PROMPT: Find the lines in these entries that include the word "assert" and state how many there are, with no other words.

SUPPLIED DATA:
Lemma repr_body_no_newline (q : ascii) (b : list byte) :
  q <> Py.newline -> Py.no_newline (Py.repr_body q b) = true.
Proof.
  intro Hq. induction b as [|c b IH]; simpl; [reflexivity|].
  rewrite no_newline_app, IH, repr_byte_no_newline by assumption.
  reflexivity.
Qed.

Lemma repr_bytes_no_newline (b : list byte) :
  Py.no_newline (Py.repr_bytes b) = true.
Proof.
  unfold Py.repr_bytes.
  assert (Hq : Py.repr_quote b <> Py.newline).
  { unfold Py.repr_quote. destruct (_ && _)%bool; discriminate. }
  cbn [Py.no_newline]. rewrite no_newline_app, repr_body_no_newline by exact Hq.
  apply Ascii.eqb_neq in Hq.
  cbn. rewrite Hq.
  destruct (Py.repr_quote b) eqn:E; unfold Py.repr_quote in E;
    destruct (_ && _)%bool; inversion E; reflexivity.
Qed.

Lemma header_no_newline (direction : string) (event : Event) (t : Z) :
  Py.no_newline direction = true ->
  Py.no_newline (header direction event t) = true.
Proof.
  intro Hd. unfold header.
  repeat (rewrite no_newline_app);
    rewrite ?str_int_no_newline, ?repr_bytes_no_newline, ?Hd.
  reflexivity.
Qed.

End Text.

(** ** The formatter *)

Section Formatter.

Open Scope string_scope.

Let nl : string := String Py.newline EmptyString.

Lemma index_EVENT_TYPES (i : Z) :
  i = 0 \/ i = 1 ->
  exists d, Py.index EVENT_TYPES i = Some d /\ (d = "OUTPUT" \/ d = "INPUT").
Proof.
  intros [-> | ->]; [exists "OUTPUT" | exists "INPUT"]; auto.
Qed.

Lemma printevent_text (event : Event) (t : Z) (out d : string) :
  Py.index EVENT_TYPES (etype event) = Some d ->
  printevent event t out
  = Some (out ++ header d event t ++ nl ++ payload_repr event ++ nl).
Proof.
  intro H. unfold printevent, Py.print. rewrite H.
  now rewrite !string_app_assoc.
Qed.

(** What [handleevent] leaves on standard output while [running]. *)
Lemma handleevent_stdout (clk : Clocks) (w : Z) (event : Event)
    (p : Pipeline) (d : string) :
  running p = true ->
  Py.index EVENT_TYPES (etype event) = Some d ->
  stdout (handleevent clk w event p)
  = stdout p ++ header d event (rawtime event + clockoffset (calibrator p))
    ++ nl ++ payload_repr event ++ nl.
Proof.
  intros Hr Hd. unfold handleevent, calibratetime. rewrite Hr.
  destruct (recalibrates _ _ _);
    [destruct (calculateclockoffset _ _)|];
    rewrite (printevent_text _ _ _ d Hd); reflexivity.
Qed.

(** The shape of what a record adds to standard output.  For every record
    with a valid direction that the callback processes, standard output
    grows by exactly two physical lines.  The first is the header, whose
    fields come in the order DIRECTION, pid, tid, time, rawtime, cgid,
    inode, pidtgid, nsid, comm, len, with DIRECTION either OUTPUT or INPUT,
    [time] the calibrated value and [rawtime] the monotonic value of the
    record; the second is the line [printevent] makes of the payload. *)
Theorem printevent_two_lines (clk : Clocks) (wallclocktime : Z)
    (event : Event) (p : Pipeline) :
  running p = true ->
  etype event = 0 \/ etype event = 1 ->
  exists DIRECTION : string,
    let time := rawtime event + clockoffset (calibrator p) in
    let head :=
      "<" ++ DIRECTION
      ++ " pid=" ++ Py.str_int (pid_of (pidtgid event))
      ++ " tid=" ++ Py.str_int (tid_of (pidtgid event))
      ++ " time=" ++ Py.str_int time
      ++ " rawtime=" ++ Py.str_int (rawtime event)
      ++ " cgid=" ++ Py.str_int (cgid event)
      ++ " inode=" ++ Py.str_int (inode event)
      ++ " pidtgid=" ++ Py.str_int (pidtgid event)
      ++ " nsid=" ++ Py.str_int (nsid event)
      ++ " comm=" ++ Py.repr_bytes (Py.char_array_get (comm event))
      ++ " len=" ++ Py.str_int (len event) ++ ">" in
    let payload := payload_repr event in
    (DIRECTION = "OUTPUT" \/ DIRECTION = "INPUT")
    /\ stdout (handleevent clk wallclocktime event p)
       = stdout p ++ head ++ nl ++ payload ++ nl
    /\ Py.lines (head ++ nl ++ payload ++ nl) = [head; payload].
Proof.
  intros Hr He.
  destruct (index_EVENT_TYPES _ He) as (d & Hd & Hdir).
  exists d. cbv zeta.
  change ("<" ++ d ++ " pid=" ++ _)
    with (header d event (rawtime event + clockoffset (calibrator p))).
  split; [exact Hdir|]. split.
  - now apply handleevent_stdout.
  - apply lines_two.
    + apply header_no_newline. destruct Hdir as [-> | ->]; reflexivity.
    + apply repr_bytes_no_newline.
Qed.

Lemma printevent_two_lines_witness :
  exists DIRECTION : string,
    (DIRECTION = "OUTPUT" \/ DIRECTION = "INPUT")
    /\ Py.lines
         (stdout (handleevent steady_clocks 1700000000000004300
                    bash_ls_event (fresh_pipeline steady_clocks)))
       = ["<" ++ DIRECTION ++ " pid=4242 tid=7 time=1700000000000004255 rawtime=5000 cgid=11 inode=34 pidtgid=18219251269639 nsid=4026531836 comm=b'bash' len=3>";
          "b'ls\n'"].
Proof.
  destruct (printevent_two_lines steady_clocks 1700000000000004300
              bash_ls_event (fresh_pipeline steady_clocks))
    as (d & Hd & Hout & Hlines).
  - reflexivity.
  - left; reflexivity.
  - exists d. split; [exact Hd|].
    rewrite Hout. destruct Hd as [-> | ->]; vm_compute; reflexivity.
Defined.

(** C8 as stated fails: for the record of the end-to-end scenario the
    callback prints two lines, and the header does not contain
    [comm=bash len=3]: the command name is printed as the bytes literal
    [b'bash']. *)
Lemma end_to_end_header_lacks_plain_comm :
  exists head payload : string,
    Py.lines
      (stdout (handleevent steady_clocks 1700000000000004300
                 bash_ls_event (fresh_pipeline steady_clocks)))
    = [head; payload]
    /\ ~ (exists pre post : string, head = pre ++ "comm=bash len=3" ++ post).
Proof.
  eexists. eexists. split.
  - vm_compute. reflexivity.
  - intros (pre & post & H).
    pose proof (contains_complete "comm=bash len=3" pre post) as Hc.
    rewrite <- H in Hc. vm_compute in Hc. discriminate Hc.
Qed.

(** C8, amended.  A record with direction OUTPUT, combined identifier
    [(4242 << 32) | 7], command [bash], payload [ls] and a newline, and
    length 3, handled while [running], adds exactly two lines to standard
    output, whatever its inode: a header that starts
    [<OUTPUT pid=4242 tid=7] and ends [comm=b'bash' len=3>], and the
    escaped payload [b'ls\n']. *)
Theorem end_to_end_bash_ls (clk : Clocks) (wallclocktime : Z)
    (event : Event) (p : Pipeline) (comm_rest buf_rest : list byte) :
  running p = true ->
  etype event = 0 ->
  pidtgid event = Z.lor (Z.shiftl 4242 32) 7 ->
  comm event = (bytes_of "bash" ++ Py.NUL :: comm_rest)%list ->
  buf event = (bytes_of "ls" ++ x0a :: buf_rest)%list ->
  len event = 3 ->
  let head :=
    "<OUTPUT pid=4242 tid=7"
    ++ " time=" ++ Py.str_int (rawtime event + clockoffset (calibrator p))
    ++ " rawtime=" ++ Py.str_int (rawtime event)
    ++ " cgid=" ++ Py.str_int (cgid event)
    ++ " inode=" ++ Py.str_int (inode event)
    ++ " pidtgid=18219251269639"
    ++ " nsid=" ++ Py.str_int (nsid event)
    ++ " comm=b'bash' len=3>" in
  stdout (handleevent clk wallclocktime event p)
  = stdout p ++ head ++ nl ++ "b'ls\n'" ++ nl
  /\ Py.lines (head ++ nl ++ "b'ls\n'" ++ nl) = [head; "b'ls\n'"].
Proof.
  intros Hr He Hp Hc Hb Hl head.
  assert (Hhead : header "OUTPUT" event
                    (rawtime event + clockoffset (calibrator p)) = head).
  { unfold header, head. rewrite Hp, Hc, Hl. reflexivity. }
  assert (Hpay : payload_repr event = "b'ls\n'").
  { unfold payload_repr. rewrite Hb, Hl. reflexivity. }
  split.
  - rewrite (handleevent_stdout clk wallclocktime event p "OUTPUT" Hr)
      by (rewrite He; reflexivity).
    now rewrite Hhead, Hpay.
  - apply lines_two; [|reflexivity].
    rewrite <- Hhead. now apply header_no_newline.
Qed.
(** C1, as the code has it.  [push_to_crm] never raises and always
    returns a mapping with a ["status"] entry.  A CRM sub-step that fails
    at the HTTP level (no reply, a status other than 200, an empty body)
    ends the requests of the invocation and is reported as data below a
    top-level status ["pushed"]: when the contact query or the contact
    creation fails, [crm_result] is the error result
    [{status: "error", message}] of that failure; when the lead creation
    fails, [crm_result] keeps its status and its contact and holds the
    error result under ["lead"]. *)
Theorem push_to_crm_failure_as_data (sc : json -> string)
    (params : Dict.t json) (w : world) (st : state) :
  let query :=
    (query_request default_client (phone_of params),
     query_reply params w st) in
  let creation :=
    (contact_request sc default_client (first_name_of params)
       (last_name_of params) (phone_of params),
     contact_reply sc params w st) in
  (exists d status st',
     push_to_crm sc params w st = (Returned (JDict d), st')
     /\ Dict.get "status" d = Some (JStr status))
  /\ (http_failure (query_reply params w st) ->
      exists st',
        push_to_crm sc params w st
        = (Returned (pushed (failed (query_reply params w st))), st')
        /\ issued st st' = [query])
  /\ (forall d,
        answer_of (query_reply params w st) = Some (JDict d) ->
        eq_zero (Dict.get_default "total" (JNum 0) d) = true ->
        (http_failure (contact_reply sc params w st) ->
         exists st',
           push_to_crm sc params w st
           = (Returned (pushed (failed (contact_reply sc params w st))), st')
           /\ issued st st' = [query; creation])
        /\ (forall data,
              answer_of (contact_reply sc params w st) = Some data ->
              http_failure (lead_reply_created sc params w st) ->
              exists st',
                push_to_crm sc params w st
                = (Returned
                     (pushed
                        (JDict [("status", JStr "created");
                                ("contact", success_result "contact" data);
                                ("lead",
                                 failed (lead_reply_created sc params w st))])),
                   st')
                /\ issued st st'
                   = [query; creation;
                      (lead_request_of sc params w st,
                       lead_reply_created sc params w st)]))
  /\ (forall d contact rest,
        answer_of (query_reply params w st) = Some (JDict d) ->
        eq_zero (Dict.get_default "total" (JNum 0) d) = false ->
        Dict.get "list" d = Some (JList (contact :: rest)) ->
        http_failure (lead_reply_existing sc params w st) ->
        exists st',
          push_to_crm sc params w st
          = (Returned
               (pushed
                  (JDict [("status", JStr "success");
                          ("contact", contact);
                          ("lead",
                           failed (lead_reply_existing sc params w st))])),
             st')
          /\ issued st st'
             = [query;
                (lead_request_of sc params w st,
                 lead_reply_existing sc params w st)]).
Proof.
  intros query creation. rewrite push_to_crm_run.
  set (st0 := pushing params st).
  set (st1 := queried default_client (phone_of params) w st0).
  split; [|split; [|split]].
  - destruct (get_contact sc default_client (first_name_of params)
                (last_name_of params) (phone_of params) w st0)
      as [[result|e] st2]; do 3 eexists; split; reflexivity.
  - intros Hfail. apply http_failure_no_answer in Hfail.
    destruct (get_contact_unanswered_exact sc default_client
                (first_name_of params) (last_name_of params)
                (phone_of params) w st0 Hfail) as (st2 & -> & Hx).
    eexists. split; [reflexivity|]. now apply issued_after.
  - intros d Hq Hz.
    rewrite (get_contact_answered sc default_client _ _ _ (JDict d) w st0 Hq).
    fold st1.
    destruct (upsert_zero_exact sc default_client d (first_name_of params)
                (last_name_of params) (phone_of params) w st1 Hz)
      as (st2 & Hup & Hx).
    simpl exchanges in Hup, Hx. simpl clock_reads in Hup, Hx.
    fold (query_reply params w st) in Hup, Hx.
    fold (contact_reply sc params w st) in Hup, Hx.
    fold (lead_request_of sc params w st) in Hup, Hx.
    rewrite Hup. split.
    + intros Hfail. apply http_failure_no_answer in Hfail.
      rewrite Hfail in Hx |- *.
      eexists. split; [reflexivity|]. apply issued_after.
      now rewrite Hx, <- app_assoc.
    + intros data Hc Hfail. apply http_failure_no_answer in Hfail.
      rewrite Hc in Hx |- *.
      assert (E : http w
                    ((exchanges st ++ [query]) ++ [creation])
                    (lead_request_of sc params w st)
                  = lead_reply_created sc params w st)
        by (unfold lead_reply_created; now rewrite <- app_assoc).
      unfold query, creation in E. rewrite E in Hx |- *.
      rewrite (step_result_none "lead" _ Hfail).
      eexists. split; [reflexivity|]. apply issued_after.
      now rewrite Hx, <- app_assoc.
  - intros d contact rest Hq Hnz Hlist Hfail.
    apply http_failure_no_answer in Hfail.
    rewrite (get_contact_answered sc default_client _ _ _ (JDict d) w st0 Hq).
    fold st1.
    destruct (upsert_match_exact sc default_client d (first_name_of params)
                (last_name_of params) (phone_of params)
                (JList (contact :: rest)) contact w st1 Hnz Hlist eq_refl)
      as (st2 & -> & Hx).
    simpl exchanges in Hx |- *. simpl clock_reads in Hx |- *.
    fold (query_reply params w st) in Hx |- *.
    fold (lead_request_of sc params w st) in Hx |- *.
    fold (lead_reply_existing sc params w st) in Hx |- *.
    rewrite (step_result_none "lead" _ Hfail).
    eexists. split; [reflexivity|]. apply issued_after.
    now rewrite Hx, <- app_assoc.
Qed.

SOLUTION FOR THIS EXERCISE: 4